Barcoded solid-phase RNA capture for Spatial Transcriptomics profiling in mammalian tissue sections.

Author information

1
Science for Life Laboratory, Department of Gene Technology, KTH Royal Institute of Technology, Stockholm, Sweden.
2
Hubrecht Institute-KNAW (Royal Netherlands Academy of Arts and Sciences) and University Medical Center Utrecht, Cancer Genomics Netherlands, Utrecht, The Netherlands.
3
Science for Life Laboratory, Department of Gene Technology, KTH Royal Institute of Technology, Stockholm, Sweden. patrik.stahl@scilifelab.se.
4
Broad Institute of Harvard and Massachusetts Institute of Technology, Cambridge, MA, USA.
5
Department of Cell and Molecular Biology, Karolinska Institutet, Stockholm, Sweden.
6
Science for Life Laboratory, Department of Gene Technology, KTH Royal Institute of Technology, Stockholm, Sweden. joakim.lundeberg@scilifelab.se.

Abstract

Spatial resolution of gene expression enables gene expression events to be pinpointed to a specific location in biological tissue.

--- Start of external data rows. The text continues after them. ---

(** *** What may change *)

(** Nothing allocated outside [l0] has changed since [s0]. *)
Record safe s0 (l0 : list Z) s : Prop := {
  sf_inv : fs_inv g s;
  sf_frame : frame s0 s;
  sf_fat c : in_vol g c -> fat g s0 c <> 0 -> c ∉ l0 -> fat g s c = fat g s0 c;
  sf_view x : outside g x -> (forall c, in_vol g c -> in_cluster g c x -> fat g s0 c <> 0 /\ c ∉ l0) -> view_ s x = view_ s0 x
}.

(** A cluster of the file: of the chain it had, or free before. *)
Definition mine s0 (l0 : list Z) (c : Z) : Prop := c ∈ l0 \/ fat g s0 c = 0.

Lemma safe_refl s l0 : fs_inv g s -> safe s l0 s.
Proof. intros Hi. by split. Qed.

Lemma safe_grow s0 l0 s s' prev zero r :
  safe s0 l0 s -> (prev <> 0 -> mine s0 l0 prev) -> grow_post g prev zero s s' r -> safe s0 l0 s'.
Proof.
  intros [A1 A2 A3 A4] Hp (B1 & B2 & B3 & B4 & _). split; [done|by etrans| |].
  - intros c Hc Hnz Hni. rewrite B4; [by apply A3|done|by rewrite A3|]. intros ->.
    destruct (Hp ltac:(unfold in_vol in Hc; lia)); done.
  - intros x Hx Hn. rewrite B3; [by apply A4|done|]. intros c Hc Hin. destruct (Hn c Hc Hin). by rewrite A3.
Qed.

Lemma safe_data s0 l0 s d c :
  safe s0 l0 s -> in_vol g c -> mine s0 l0 c -> dk_inv d -> (forall x, ~ in_cluster g c x -> dk_view d x = view_ s x) -> safe s0 l0 (set_disk d s).
Proof.
  intros [A1 A2 A3 A4] Hc Hm Hd Hv.
  assert (Ht : same_table g s (set_disk d s)).
  { intros x Hx. apply Hv. intros Hin. apply Hx. by eapply in_cluster_outside. }
  split; [by apply fs_inv_disk|done| |].
  - intros c' Hc' Hnz Hni. rewrite (same_table_fat g Hg s) by done. by apply A3.
  - intros x Hx Hn. rewrite <- A4 by done. apply Hv. intros Hin. destruct (Hn c Hc Hin). destruct Hm; done.
Qed.

(** *** The bytes of the file and the sectors of the disk *)
Lemma flba_in s c0 l o : chain g s c0 l -> 0 <= o < Z.of_nat (length l) * csz ->
  exists c, l !! idx (o / csz) = Some c /\ in_vol g c /\ in_cluster g c (flba l o).
Proof.
  clear Hro.
  intros Hl Ho. pose proof (csz_pos g Hg).
  destruct (lookup_lt_is_Some_2 l (idx (o / csz))) as [c Hc].
  { apply Nat2Z.inj_lt. unfold idx. rewrite Z2Nat.id by (apply Z.div_pos; lia). apply Z.div_lt_upper_bound; lia. }
  pose proof (chain_lookup_in g _ _ _ _ _ Hl Hc) as Hv. exists c. split_and!; [done|done|]. by apply flba_range.
Qed.

Lemma flba_inj s c0 l o p k :
  chain g s c0 l -> 0 <= o < Z.of_nat (length l) * csz -> 0 <= p < Z.of_nat (length l) * csz ->
  0 <= k -> (p mod csz) / 512 + k < spc g -> flba l o = flba l p + k <-> o / 512 = p / 512 + k.
Proof.
  clear Hro.
  intros Hl Ho Hp Hk Hb. pose proof (csz_pos g Hg) as Hcz. destruct (flba_in s c0 l o Hl Ho) as (c & Hc & Hcv & Hcin).
  destruct (flba_in s c0 l p Hl Hp) as (c' & Hc' & Hcv' & Hcin').
  assert (Ec : csz = spc g * 512) by done.
  pose proof (Z.div_mod o csz ltac:(lia)). pose proof (Z.div_mod p csz ltac:(lia)).
  pose proof (Z.mod_pos_bound o csz ltac:(lia)). pose proof (Z.mod_pos_bound p csz ltac:(lia)).
  assert (Hsplit : forall x, x / 512 = spc g * (x / csz) + (x mod csz) / 512).
  { intros x. pose proof (Z.div_mod x csz ltac:(lia)) as E. symmetry. apply (Z.div_unique _ _ _ ((x mod csz) mod 512)); [left; apply Z.mod_pos_bound; lia|].
    pose proof (Z.div_mod (x mod csz) 512 ltac:(lia)). lia. }
  split.
  - intros E. assert (Hin : in_cluster g c' (flba l o)).
    { rewrite E. unfold in_cluster, FatIO.flba in *. rewrite (list_lookup_total_correct _ _ _ Hc') in *. assert (0 <= p mod csz / 512) by (apply Z.div_pos; lia). lia. }
    pose proof (in_cluster_inj g Hg _ _ _ Hcin Hin) as ->.
    assert (Eq : o / csz = p / csz).
    { pose proof (NoDup_lookup _ _ _ _ (chain_nodup g Hg _ _ _ Hl) Hc Hc') as Ei. unfold idx in Ei.
      apply Z2Nat.inj in Ei; [done|apply Z.div_pos; lia|apply Z.div_pos; lia]. }
    unfold FatIO.flba in E. rewrite Eq in E. rewrite (Hsplit o), (Hsplit p), Eq. lia.
  - intros E. rewrite (Hsplit o), (Hsplit p) in E.
    assert (0 <= (o mod csz) / 512 < spc g) by (split; [apply Z.div_pos; lia|apply Z.div_lt_upper_bound; lia]).
    assert (0 <= (p mod csz) / 512) by (apply Z.div_pos; lia).
    assert (Eq : o / csz = p / csz) by nia. unfold FatIO.flba. rewrite Eq in *. lia.
Qed.

(** A range of bytes, seen from the sectors that hold it: [n] sectors from the
    one of [pos], all in its cluster. *)
Lemma fbyte_sectors s d c0 l pos n (f : Z -> sector) :
  chain g s c0 l -> 0 <= pos < Z.of_nat (length l) * csz -> pos mod 512 = 0 -> 0 <= n -> (pos mod csz) / 512 + n <= spc g ->
  (forall x, dk_view d x = if (flba l pos <=? x) && (x <? flba l pos + n) then f (x - flba l pos) else view_ s x) ->
  forall o, 0 <= o < Z.of_nat (length l) * csz ->
    fbyte (set_disk d s) l o = if (pos <=? o) && (o <? pos + n * 512) then f ((o - pos) / 512) !!! idx ((o - pos) mod 512) else fbyte s l o.
Proof.
  clear Hro.
  intros Hl Hp Hal Hn Hb Hv o Ho. unfold FatIO.fbyte. cbn. rewrite Hv.
  pose proof (flba_inj s c0 l o pos) as Hinj.
  destruct ((pos <=? o) && (o <? pos + n * 512)) eqn:E.
  - assert (Ek : flba l o = flba l pos + (o - pos) / 512) by (apply Hinj; try done; dlia).
    rewrite Ek. replace ((_ <=? _) && _) with true by (symmetry; dlia).
    replace (flba l pos + (o - pos) / 512 - flba l pos) with ((o - pos) / 512) by lia. do 2 f_equal. dlia.
  - destruct ((flba l pos <=? flba l o) && (flba l o <? flba l pos + n)) eqn:E2; [|done].
    assert (o / 512 = pos / 512 + (flba l o - flba l pos)) by (apply Hinj; try done; lia). exfalso. dlia.
Qed.

(** The same for bytes inside one sector. *)
Lemma fbyte_patch s d c0 l pos bytes :
  chain g s c0 l -> dk_inv (disk s) -> 0 <= pos < Z.of_nat (length l) * csz -> pos mod 512 + Z.of_nat (length bytes) <= 512 ->
  (forall x, dk_view d x = if x =? flba l pos then patch (Z.to_nat (pos mod 512)) bytes (view_ s (flba l pos)) else view_ s x) ->
  forall o, 0 <= o < Z.of_nat (length l) * csz ->
    fbyte (set_disk d s) l o = if (pos <=? o) && (o <? pos + Z.of_nat (length bytes)) then bytes !!! idx (o - pos) else fbyte s l o.
Proof.
  clear Hro.
  intros Hl Hi Hp Hb Hv o Ho. unfold FatIO.fbyte. cbn. rewrite Hv.
  assert (Hin : flba l o = flba l pos <-> o / 512 = pos / 512).
  { pose proof (csz_pos g Hg). pose proof (Z.mod_pos_bound pos csz ltac:(lia)).
    assert (pos mod csz / 512 < spc g) by (apply Z.div_lt_upper_bound; [lia|]; change csz with (spc g * 512) in *; lia).
    rewrite <- (Z.add_0_r (flba l pos)), <- (Z.add_0_r (pos / 512)). apply (flba_inj s c0); try done; lia. }
  pose proof (dk_view_sector (disk s) (flba l pos) Hi) as Hsec. unfold is_sector, BLK_SECTOR_SIZE in Hsec.
  pose proof (Z.mod_pos_bound pos 512 ltac:(lia)). pose proof (Z.mod_pos_bound o 512 ltac:(lia)).
  destruct (Z.eqb_spec (flba l o) (flba l pos)) as [E|Hne].
  - apply Hin in E. rewrite patch_lookup by (unfold idx; lia). unfold idx.
    destruct (decide _) as [Hd|Hd]; destruct (Z.leb_spec pos o), (Z.ltb_spec o (pos + Z.of_nat (length bytes))); simpl; try (exfalso; dlia);
      first [by rewrite (proj2 Hin E) | f_equal; dlia].
  - assert (o / 512 <> pos / 512) by (intros E; by apply Hne, Hin).
    destruct (Z.leb_spec pos o), (Z.ltb_spec o (pos + Z.of_nat (length bytes))); simpl; try done. exfalso. dlia.
Qed.

(** *** One transfer *)
Definition wrote (s : fs S) (l : list Z) (pos n : Z) (src : option (list Z)) (s' : fs S) (r : Z + unit) : Prop :=
  (forall o, 0 <= o < Z.of_nat (length l) * csz -> ~ (pos <= o < pos + n) -> fbyte s' l o = fbyte s l o) /\
  match r with
  | inl e => e < 0 /\ ~ dk_reliable
  | inr _ => forall o, pos <= o < pos + n -> fbyte s' l o = src_at src (o - pos)
  end.

Lemma run_in_cluster l pos c n x :
  l !! idx (pos / csz) = Some c -> in_vol g c -> (pos mod csz) / 512 + n <= spc g -> flba l pos <= x < flba l pos + n -> in_cluster g c x.
Proof.
  clear Hro.
  intros Hl Hc Hb Hx. destruct (flba_range g Hg l pos c Hl Hc) as (_ & _ & Hin). unfold in_cluster in *.
  unfold FatIO.flba in *. rewrite (list_lookup_total_correct _ _ _ Hl) in *. lia.
Qed.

Spatially resolved gene expression in tissue sections is traditionally analyzed using immunohistochemistry (IHC) or in situ hybridization (ISH). These technologies are invaluable tools for pathologists and molecular biologists; however, their throughput is limited to the analysis of only a few genes at a time. Recent advances in RNA sequencing (RNA-seq) have made it possible to obtain unbiased high-throughput gene expression data in bulk. Spatial Transcriptomics combines the benefits of traditional spatially resolved technologies with the massive throughput of RNA-seq. Here, we present a protocol describing how to apply the Spatial Transcriptomics technology to mammalian tissue. This protocol combines histological staining and spatially resolved RNA-seq data from intact tissue sections. Once suitable tissue-specific conditions have been established, library construction and sequencing can be completed in ~5-6 d. Data processing takes a few hours, with the exact timing dependent on the sequencing depth. Our method requires no special instruments and can be performed in any laboratory with access to a cryostat, microscope and next-generation sequencing.

PMID:
30353172
DOI:
10.1038/s41596-018-0045-2
[Indexed for MEDLINE]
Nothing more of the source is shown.